Un policier arrivé en renfort écrit dans son rapport avoir entendu le professeur Gates hurler : «C’est ce qui arrive aux Noirs en Amérique !» Après avoir finalement montré ses papiers d’identité et sa carte d’immatriculation de Harvard, Henri Gates est néanmoins menotté et emmené au poste pour «conduite contraire aux bonnes mœurs».
Ces charges seront abandonnées et le professeur rentrera chez lui après quatre heures au poste. Mais l’histoire fait le tour du pays et enflamme la blogosphère. L’universitaire exige des excuses du policier, qui refuse affirmant n’avoir fait que suivre les procédures en vigueur.
Loin d’esquiver la polémique, Barack Obama donne l’impression d’avoir attendu le moment opportun pour s’y mêler à son tour. S’il reconnaît ne pas connaître les faits dans tous leurs détails et être un ami de Gates, il n’hésite pas à affirmer que «la police a agi de manière stupide». Son commentaire a immédiatement mis de l’huile sur le feu. «Chaque membre du département de la police se sent insulté quand le leader du monde libre dit que vous avez agi de manière stupide», a déclaré Dennis O’Connor, président du syndicat de la police de Cambridge, réclamant du même coup des excuses d’Obama. Face à la fermeté de la police, Barack Obama s’est invité au point de presse quotidien de son porte-parole pour dire que ses propos n’ont pas contribué à calmer la situation, mais qu’il avait «bon espoir que cet événement permette de tirer des leçons». Avant cela il s’est aussi entretenu avec le sergent Crowley.
Progrès. Derrière les mots et les détails des circonstances qui ont conduit à l’arrestation de l’universitaire, c’est toute la question des relations raciales qui est débattue au grand jour.
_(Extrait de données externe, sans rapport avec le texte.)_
Definition _HANDLER_TICK_BUCKETS : list Q := [1 # 20; 1 # 10; 1 # 2; 1 # 1; 2 # 1; 5 # 1; 10 # 1; 30 # 1]%Q.
Definition _REST_REQUEST_BUCKETS : list Q := [1 # 20; 1 # 10; 1 # 2; 1 # 1; 2 # 1; 5 # 1]%Q.
Definition _DEPENDENCY_REQUEST_BUCKETS : list Q := [1 # 20; 1 # 10; 1 # 2; 1 # 1; 2 # 1; 5 # 1]%Q.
Obama n’en a pas fait mystère durant son intervention télévisée. S’il a admis que sa seule présence à la Maison Blanche en dit long sur les progrès réalisés depuis la fin de la ségrégation dans les années 1960, le pays a encore du chemin à parcourir. Ses propos confirment, du reste, la perception générale dans le pays. Après l’euphorie de son élection, qui avait soulevé un vent d’optimisme, le réel semble avoir repris le dessus. Quelques jours après l’élection, 42 % des Américains pensaient que les relations s’amélioreraient «un peu» et 28 % «beaucoup». Or, selon un sondage de CNN en juin, 62 % des Noirs et 61 % des Blancs pensent que rien n’a changé depuis l’arrivée d’Obama au pouvoir.
«Pas grand-chose n’a changé depuis son élection, hormis de manière subtile et ténue, affirme Cora Charles, 74 ans, résidente de la Nouvelle Orléans. Les relations dépendent des interactions particulières. J’ai été infirmière toute ma vie et mes patients étaient blancs. Ils avaient besoin de moi, j’étais donc respectée. Mais le fait est que les Noirs souffrent toujours de pauvreté et de discrimination de manière disproportionnée.» Pour Brigitte Chassot, suissesse d’origine résidant à Washington depuis trois ans, le choc américain a été de s’y découvrir «noire». «En trois ans, je ne me suis fait que des amis noirs, même si depuis l’élection d’Obama, les relations se sont apaisées.» Un sentiment qu’elle n’arrive pas à étayer par des faits. «Mais c’est comme s’il existait désormais une possibilité de réconciliation.»